(WORK TO COMPLETE) Give the number of lines below that hold the string "them", and nothing more.

==== PROVIDED INFORMATION ====

(* ===== verification/BlkIov.v ===== *)
(** * Reading straight into guest memory ([read_vectored_at], [service_read_into])

    The vectored path of [virtio/blk_backend.rs]: a request's buffers are a
    list of iovecs into guest memory, each named by the guest address it is a
    view of, and the kernel fills them with [preadv]. The kernel may be interrupted and may return fewer bytes than asked for: the
    answers it will give are a list, after which it transfers all it can. *)

From S2P Require Import Prelude Dirty GuestMem Cow CowWrite CowOpen Blk.

Record iovec := mkIov {
  iov_base : Z;
  iov_len : nat;
}.

Definition UIO_MAXIOV : nat := 1024.
Definition I64_MAX : Z := 9223372036854775807.

(** ** Kernel and memory *)

(** One answer of [preadv]: interrupted, failed, or at most [n] bytes. *)
Inductive answer : Type :=
| Interrupted
| Failed
| Short (n : nat).

Record kernel (M : Type) := mkKernel {
  memory : M;
  answers : list answer;
}.
Arguments mkKernel {M} memory answers.
Arguments memory {M} k.
Arguments answers {M} k.

Definition addrs (iov : list iovec) : list Z :=
  iov ≫= fun v => seqZ (iov_base v) (Z.of_nat (iov_len v)).

Section guest.
Context {M : Type} `{!GuestMemoryBackend M}.
(* ===== verification/Regs.v ===== *)
(** * The virtio-mmio register map ([virtio/regs.rs], [blk_transport::status_bits]) *)

From S2P Require Import Prelude.

Module reg.
Definition MAGIC_VALUE : Z := 0.
Definition VERSION : Z := 4.
Definition DEVICE_ID : Z := 8.
Definition VENDOR_ID : Z := 12.
Definition HOST_FEATURES : Z := 16.
Definition HOST_FEATURES_SEL : Z := 20.
Definition GUEST_FEATURES : Z := 32.
Definition GUEST_FEATURES_SEL : Z := 36.
Definition QUEUE_SEL : Z := 48.
Definition QUEUE_NUM_MAX : Z := 52.
Definition QUEUE_NUM : Z := 56.
Definition QUEUE_READY : Z := 68.
Definition QUEUE_NOTIFY : Z := 80.
Definition INTERRUPT_STATUS : Z := 96.
Definition INTERRUPT_ACK : Z := 100.
Definition STATUS : Z := 112.
Definition QUEUE_DESC_LOW : Z := 128.
Definition QUEUE_DESC_HIGH : Z := 132.
Definition QUEUE_DRIVER_LOW : Z := 144.
Definition QUEUE_DRIVER_HIGH : Z := 148.
Definition QUEUE_DEVICE_LOW : Z := 160.
Definition QUEUE_DEVICE_HIGH : Z := 164.
Definition CONFIG_GENERATION : Z := 252.
Definition CONFIG : Z := 256.
End reg.

Definition MMIO_MAGIC : Z := 1953655158.

Definition DRIVER_OK : Z := 4.
Definition DEVICE_NEEDS_RESET : Z := 64.
Definition FAILED : Z := 128.

(** The low and the high half of a 64-bit register. *)
Definition low_half (a : Z) : Z := Z.land a 4294967295.
Definition high_half (a : Z) : Z := Z.shiftr a 32.
Definition set_low (a v : Z) : Z := Z.lor (Z.land a 18446744069414584320) v.
Definition set_high (a v : Z) : Z := Z.lor (Z.land a 4294967295) (Z.shiftl v 32).

(** [fetch_add] on a 64-bit and a 32-bit counter. *)
Definition u64_fetch_add (a b : Z) : Z := (a + b) mod 18446744073709551616.
Definition u32_fetch_add (a b : Z) : Z := (a + b) mod 4294967296.

(** [fetch_and(!v)] on a 32-bit register. *)
Definition clear_bits (a v : Z) : Z := Z.ldiff a v.

Section halves.

Lemma land_ones32 a : Z.land a 4294967295 = a mod 4294967296.
Proof. change 4294967295 with (Z.ones 32). by rewrite Z.land_ones. Qed.

Lemma lor_disjoint a b : 0 ≤ a < 4294967296 → Z.lor a (Z.shiftl b 32) = a + b * 4294967296.
Proof. intros Ha. rewrite Z.lor_comm, lor_shiftl_low by (cbn; lia). cbn. lia. Qed.

Lemma high_mask a : in_u64 a → Z.land a 18446744069414584320 = Z.shiftl (high_half a) 32.
Proof.
  unfold in_u64, U64_MAX, high_half. intros Ha. apply Z.bits_inj'. intros k Hk.
  rewrite Z.land_spec, Z.shiftl_spec by done.
  replace 18446744069414584320 with (Z.shiftl (Z.ones 32) 32) by done. rewrite Z.shiftl_spec by done.
  destruct (decide (k < 32)).
  { rewrite !(Z.testbit_neg_r _ (k - 32)) by lia. apply andb_false_r. }
  rewrite Z.shiftr_spec by lia. replace (k - 32 + 32) with k by lia.
  rewrite Z.ones_spec by lia. case_bool_decide; [by rewrite andb_true_r|].
  rewrite <- (Z.mod_small a (2 ^ 64)), Z.mod_pow2_bits_high by (split; lia || done). done.
Qed.

(** Writing one half and reading both. *)
Lemma set_low_spec a v : in_u64 a → in_u32 v →
  set_low a v = high_half a * 4294967296 + v ∧ in_u64 (set_low a v) ∧
  low_half (set_low a v) = v ∧ high_half (set_low a v) = high_half a.
Proof.
  intros Ha Hv. assert (set_low a v = high_half a * 4294967296 + v) as E.
  { unfold set_low. rewrite high_mask by done. rewrite Z.lor_comm, lor_disjoint; autounfold with tarit in *; lia. }
  assert (0 ≤ high_half a < 4294967296) as Hh.
  { unfold high_half. rewrite Z.shiftr_div_pow2 by lia. change (2 ^ 32) with 4294967296.
    autounfold with tarit in *. zlia. }
  rewrite E. unfold low_half, high_half in *. rewrite land_ones32, !Z.shiftr_div_pow2 in * by lia.
  change (2 ^ 32) with 4294967296 in *. autounfold with tarit in *. zlia.
Qed.

Lemma set_high_spec a v : in_u64 a → in_u32 v →
  set_high a v = v * 4294967296 + low_half a ∧ in_u64 (set_high a v) ∧
  low_half (set_high a v) = low_half a ∧ high_half (set_high a v) = v.
Proof.
  intros Ha Hv. unfold set_high, low_half, high_half. rewrite !land_ones32, lor_disjoint by zlia.
  rewrite Z.shiftr_div_pow2 by lia. change (2 ^ 32) with 4294967296. autounfold with tarit in *. zlia.
Qed.

End halves.
(* ===== verification/BlkBufs.v ===== *)
(** * Buffers of block requests

    Reading and writing lists of guest buffers, and reading a device straight
    into them: what each does to the bytes at the buffers' addresses, in
    order. *)

From S2P Require Import Prelude Dirty GuestMem GuestRam VQueue VQueueWalk VQueueRun VQueueServe GuestBufs Cow Blk BlkIov Transport BlkDev.

Section bufs.
Context {M : Type} `{!GuestMemoryBackend M} `{!GuestMemoryLaws M}.
Implicit Types (m : M) (w : World M) (bufs : list (Z * Z)).

Lemma read_loop_ok m rds : ∀ data,
  Forall (valid_buf m) rds → Z.of_nat (length data) + sum_lens rds ≤ U64_MAX →
  read_loop m rds data = Some (data ++ bytes_at m (buf_addrs rds)).
Proof.
  induction rds as [|[a l] rds IH]; intros data Hv Hs; cbn [read_loop]; [by rewrite app_nil_r|].
  apply Forall_cons in Hv as [Hb Hv]. pose proof (sum_lens_nonneg m rds Hv).
  change (sum_lens ((a, l) :: rds)) with (l + sum_lens rds) in Hs.
  rewrite buf_addrs_cons, bytes_at_app. cbn [fst snd]. destruct (l =? 0) eqn:E; bool_to_prop.
  { subst l. rewrite IH by (done || lia). done. }
  pose proof Hb as (_ & Hl & _). cbn [snd] in Hl. apply valid_buf_check in Hb; [|simpl; lia].
  rewrite (proj2 (u64_checked_add_Some _ _ _)) by (split; [done|lia]).
  destruct (gm_read_total m a l ltac:(lia) Hb) as (bs & Hr & Hlen & _). rewrite Hr.
  rewrite IH by (done || rewrite length_app; lia). rewrite (bytes_at_seqZ m a l bs) by (done || lia).
  by rewrite app_assoc.
Qed.

Lemma read_descs_ok m rds :
  Forall (valid_buf m) rds → sum_lens rds ≤ U64_MAX → read_descs m rds = Some (bytes_at m (buf_addrs rds)).
Proof.
  intros Hv Hs. unfold read_descs. rewrite (fold_capacity_Some _ 0 m) by (done || lia). by apply read_loop_ok.
Qed.

Lemma store_bytes_check m as_ : ∀ bs x n,
  gm_check_range (store_bytes m as_ bs) x n = gm_check_range m x n.
Proof. revert m. induction as_ as [|a as_ IH]; intros m [|b bs] x n; try done. cbn. by rewrite IH, gm_write_check. Qed.

Lemma store_bytes_changes as_ : ∀ m bs, changes_only (fun x => x ∈ as_) m (store_bytes m as_ bs).
Proof.
  induction as_ as [|a as_ IH]; intros m [|b bs]; try reflexivity. cbn [store_bytes].
  eapply changes_only_trans; [|eapply changes_only_mono; [apply IH|set_solver]].
  intros x Hx. destruct (decide (x = a)) as [->|]; [set_solver|]. destruct Hx. apply gm_write_frame. simpl. lia.
Qed.

Lemma store_bytes_holds as_ : ∀ m bs,
  NoDup as_ → length bs = length as_ → (∀ a, a ∈ as_ → gm_check_range m a 1 = true) → Forall is_byte bs →
  holds (store_bytes m as_ bs) as_ bs.
Proof.
  induction as_ as [|a as_ IH]; intros m [|b bs] Hnd Hl Hck Hby; try done.
  apply NoDup_cons in Hnd as [Ha Hnd]. apply Forall_cons in Hby as [Hb Hby]. cbn [store_bytes].
  destruct (IH (gm_write_slice m a [b]).2 bs) as [_ IHh]; [done|by injection Hl| |done|].
  { intros x Hx. rewrite gm_write_check. apply Hck. by right. }
  split; [lia|]. intros [|i] x y Hx Hy; [|by eapply IHh]. injection Hx as <-. injection Hy as <-.
  transitivity (byte_at (gm_write_slice m a [b]).2 a).
  - destruct (decide (byte_at (store_bytes (gm_write_slice m a [b]).2 as_ bs) a =
      byte_at (gm_write_slice m a [b]).2 a)) as [|Hne]; [done|].
    by apply store_bytes_changes in Hne.
  - pose proof (gm_write_read m a [b] 0 b) as Hw. rewrite Z.add_0_r in Hw. apply Hw; [by constructor| |done].
    apply Hck. by left.
Qed.

(** The data goes to the buffers, in order, as far as they reach. *)
Lemma write_data_loop_ok data sz : Forall is_byte data → Z.of_nat (length data) ≤ U64_MAX →
  ∀ bufs w k, laid_out (w_mem w) sz → Forall (valid_buf (w_mem w)) bufs → (k ≤ length data)%nat →
  let w' := (write_data_loop w bufs data (Z.of_nat k)).2 in
  tracked w w' ∧ changes_only (in_bufs bufs) (w_mem w) (w_mem w') ∧
  (bufs_disjoint bufs → holds (w_mem w') (buf_addrs bufs) (take (length (buf_addrs bufs)) (drop k data))).
Proof.
  intros Hby Hmax bufs. induction bufs as [|[a l] bufs IH]; intros w k Hlay Hv Hk; cbn [write_data_loop].
  { split_and!; [reflexivity|reflexivity|]. intros _. apply holds_nil. }
  apply Forall_cons in Hv as [Hb Hv]. pose proof Hb as (_ & Hl & _). cbn [snd] in Hl.
  destruct (_ <=? _) eqn:E; bool_to_prop.
  { cbn [snd]. split_and!; [reflexivity|reflexivity|]. intros _. rewrite drop_ge, take_nil by lia. apply holds_nil. }
  destruct (_ =? 0) eqn:E0; bool_to_prop.
  { assert (l = 0) as -> by lia. destruct (IH w k Hlay Hv Hk) as (Ht & Hc & Hh). split_and!; [done| |].
    - eapply changes_only_mono; [exact Hc|]. intros x Hx. apply in_bufs_cons. by right.
    - intros [_ Hd]. by apply Hh. }
  set (n := Z.min l (Z.of_nat (length data) - Z.of_nat k)) in *.
  rewrite (proj2 (u64_checked_add_Some _ _ _)) by (split; [done|lia]).
  assert (length (slice k (Z.to_nat n) data) = Z.to_nat n) as Hsl by (apply length_slice; lia).
  rewrite Nat2Z.id.
  destruct (write_front w sz a l (slice k (Z.to_nat n) data)) as (w1 & -> & Ht1 & Hc1 & Hh1); [done|done| | | |].
  { intros Hn. rewrite Hn in Hsl. simpl in Hsl. lia. }
  { lia. }
  { by apply Forall_slice. }
  replace (Z.of_nat k + n) with (Z.of_nat (k + Z.to_nat n)) by lia.
  destruct (IH w1 (k + Z.to_nat n)%nat) as (Ht2 & Hc2 & Hh2); [by eapply tracked_laid_out| |lia|].
  { eapply Forall_impl; [exact Hv|]. intros b. by apply valid_buf_tracked. }
  split_and!; [by transitivity w1| |].
  - eapply changes_only_trans; (eapply changes_only_mono; [eassumption|]); intros x Hx; apply in_bufs_cons; auto.
  - intros [Hd Hds]. rewrite buf_addrs_cons. apply holds_append; cbn [fst snd].
    + eapply holds_frame; [exact Hc2| |].
      * intros x Hx. apply elem_of_seqZ in Hx. by apply Hd.
      * rewrite take_take, length_app, length_seqZ, Nat.min_l by lia.
        replace (take (Z.to_nat l) (drop k data)) with (slice k (Z.to_nat n) data); [done|].
        unfold slice. destruct (decide (n = l)) as [Hnl|]; [by rewrite Hnl|]. rewrite !take_ge by (rewrite length_drop; lia). done.
    + rewrite skipn_firstn_comm, length_app, length_seqZ, drop_drop.
      replace (Z.to_nat l + length (buf_addrs bufs) - Z.to_nat l)%nat with (length (buf_addrs bufs)) by lia.
      destruct (decide (n = l)) as [Hnl|]; [rewrite <- Hnl; by apply Hh2|].
      rewrite drop_ge, take_nil by lia. apply holds_nil.
Qed.

(** The status byte, and nothing else. *)
Lemma write_status_ok w sz wr st :
  laid_out (w_mem w) sz → Forall (valid_buf (w_mem w)) wr → is_byte st →
  let w' := (write_status w wr st).2 in
  tracked w w' ∧
  changes_only (fun x => ∃ l, last wr = Some (x, l) ∧ 0 < l) (w_mem w) (w_mem w') ∧
  (∀ a l, last wr = Some (a, l) → 0 < l → byte_at (w_mem w') a = Some [st]).
Proof.
  intros Hlay Hv Hst. unfold write_status. destruct (last wr) as [[a l]|] eqn:El.
  2: { cbn [snd]. split_and!; [reflexivity|reflexivity|done]. }
  case_goal; bool_to_prop; cycle 1.
  { cbn [snd]. split_and!; [reflexivity|reflexivity|]. intros a' l' [= <- <-] ?. lia. }
  assert (valid_buf (w_mem w) (a, l)) as Hb.
  { rewrite Forall_forall in Hv. apply Hv. by apply last_Some_elem_of. }
  destruct (write_front w sz a 1 [st]) as (w' & -> & Ht & Hc & Hh); [done| |done|simpl; lia|by constructor|].
  { pose proof Hb as (? & ? & _). cbn [fst snd] in *. split_and!; [done|simpl; lia|]. unfold guest_range_is_valid.
    simpl Z.eqb. cbv iota. apply valid_buf_check in Hb; [|done]. cbn [fst snd] in *.
    destruct (gm_check_range_u64_bound _ _ l ltac:(lia) Hb).
    rewrite (proj2 (u64_checked_add_Some _ _ _)) by (split; [done|lia]).
    by apply (gm_check_range_sub (w_mem w) a l); [lia..|]. }
  cbn [snd]. split_and!; [done| |].
  - eapply changes_only_mono; [exact Hc|]. intros x Hx. simpl in Hx. assert (x = a) as -> by lia. eauto.
  - intros a' l' [= <- <-] _. apply (proj2 Hh 0%nat); [|done]. by rewrite seqZ_1.
Qed.

Lemma addrs_app i1 i2 : addrs (i1 ++ i2) = addrs i1 ++ addrs i2.
Proof. apply bind_app. Qed.

(** What changed in the buffers is recorded when all of them are marked. *)
Lemma mark_bufs_tracked m m' dirty bufs sz :
  laid_out m sz → Forall (valid_buf m) bufs → (∀ x n, gm_check_range m' x n = gm_check_range m x n) →
  changes_only (in_bufs bufs) m m' →
  tracked (mkWorld m dirty) (mkWorld m' (mark_bufs bufs <$> dirty)).
Proof.
  intros Hlay Hv Hck Hc. split; [done|]. destruct dirty as [d|]; [|done]. cbn [w_dirty fmap option_fmap option_map].
  assert (∀ bufs d, dirty_le d (mark_bufs bufs d)) as Hle.
  { clear. induction bufs as [|b bufs IH]; intros d; [done|]. unfold mark_bufs. cbn [foldl].
    etransitivity; [apply dirty_le_mark_guest|apply IH]. }
  split; [apply Hle|]. intros x Hx Hne. apply Hc in Hne. clear Hc. cbn [w_mem] in *. revert d.
  induction bufs as [|b bufs IH]; intros d; [by destruct Hne as (b & Hb%elem_of_nil & _)|].
  apply Forall_cons in Hv as [Hb Hv]. unfold mark_bufs. cbn [foldl]. fold (mark_bufs bufs).
  apply in_bufs_cons in Hne as [Hne|Hne]; [|by apply IH]. apply Hle.
  apply valid_buf_check in Hb; [|lia]. destruct (laid_out_range m sz b.1 b.2 Hlay ltac:(lia) Hb) as (_ & _ & ? & ?).
  by apply mark_guest_range_covers.
Qed.

End bufs.

Section direct.
Context {M : Type} `{!GuestMemoryBackend M} `{!GuestMemoryLaws M} `{!GuestSlices M} `{!GuestSlicesLaws M}.
Implicit Types (m : M) (w : World M).

Lemma slices_of_ok m bufs :
  Forall (valid_buf m) bufs → ∃ iov, slices_of m bufs = Some iov ∧ addrs iov = buf_addrs bufs.
Proof.
  induction 1 as [|[a l] bufs Hb _ (rest & Hr & Ha)]; [by exists []|]. pose proof Hb as (_ & Hl & _).
  cbn [snd] in Hl. cbn [slices_of].
  destruct (gm_slices_cover m a l Hl) as (iov & -> & Hi).
  { destruct (decide (l = 0)); [by left|right]. apply (valid_buf_check _ _ Hb). simpl. lia. }
  rewrite Hr. exists (iov ++ rest). split; [done|]. by rewrite addrs_app, Hi, Ha.
Qed.

(** Reading straight into the buffers leaves what [service] returns in them. *)
Lemma read_into_guest_ok w as_ b header wr disk sz :
  let data := data_bufs wr in
  let n := length (buf_addrs data) in
  let out := spec_service (read_only b) (sectors b) header (replicate n 0) disk in
  backend_ok b → represents b disk → files_small b → Failed ∉ as_ → 0 ≤ sector header → req_type header = IN →
  Forall is_byte disk → laid_out (w_mem w) sz → Forall (valid_buf (w_mem w)) data →
  ∃ w' as', read_into_guest w as_ b header wr = Some (Some (out.1.1, w', as')) ∧ Failed ∉ as' ∧
    tracked w w' ∧ changes_only (in_bufs data) (w_mem w) (w_mem w') ∧
    (bufs_disjoint data → out.1.1 = STATUS_OK → holds (w_mem w') (buf_addrs data) out.1.2).
Proof.
  intros data n out Hok Hrep Hsm Hff Hs Hty Hby Hlay Hv. unfold read_into_guest. fold data.
  destruct (slices_of_ok _ _ Hv) as (iov & -> & Ha).
  assert (iov_total iov = n) as Hn by (by rewrite <- length_addrs, Ha).
  assert (Z.ldiff (req_type header) VIRTIO_BLK_T_BARRIER = IN) as Hop by (by rewrite Hty).
  destruct (service_read_into_ok id b disk header iov (replicate n 0) (mkKernel (w_mem w) as_))
    as (st & data' & k & Hsv & Hri & Hff' & Hm); [done..|by rewrite length_replicate|].
  destruct (service_ok id b disk header (replicate n 0) Hok Hrep Hs) as (b' & Hsv' & _). fold out in Hsv'.
  rewrite Hsv in Hsv'. injection Hsv' as Ho1 _.
  assert (st = out.1.1 ∧ data' = out.1.2) as [-> ->] by (by rewrite <- Ho1). rewrite Hri. cbn [fst snd].
  eexists _, _. split; [done|]. cbn [w_mem memory] in *. rewrite Ha in Hm.
  assert (changes_only (in_bufs data) (w_mem w) (memory k)) as Hc.
  { rewrite Hm. case_goal; [|reflexivity]. eapply changes_only_mono; [apply store_bytes_changes|].
    intros x. by rewrite elem_of_buf_addrs. }
  split_and!; [done| |done|].
  - destruct w as [mm dd]. apply (mark_bufs_tracked mm (memory k) dd data sz); [done..| |done].
    intros x z. rewrite Hm. case_goal; [apply store_bytes_check|done].
  - intros Hd Hst. rewrite Hst in Hm. rewrite Hm. simpl Z.eqb. cbv iota.
    assert (out.1.2 = slice (Z.to_nat (sector header * 512)) n disk) as Ho.
    { revert Hst. subst out. unfold spec_service. rewrite Hop, Z.eqb_refl, length_replicate. by case_goal. }
    assert (length out.1.2 = n) as Hl.
    { rewrite Ho. revert Hst. subst out. unfold spec_service. rewrite Hop, Z.eqb_refl, length_replicate.
      destruct (fits header n (sectors b)) eqn:Ef; [|done]. intros _. apply length_slice. unfold fits in Ef. bool_to_prop.
      destruct Hrep as [Hdl _]. lia. }
    apply store_bytes_holds; [by apply NoDup_buf_addrs|done| |rewrite Ho; by apply Forall_slice].
    intros a Hx. apply elem_of_buf_addrs in Hx. by eapply valid_byte.
Qed.

End direct.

====

(RESPONSE BOX) 4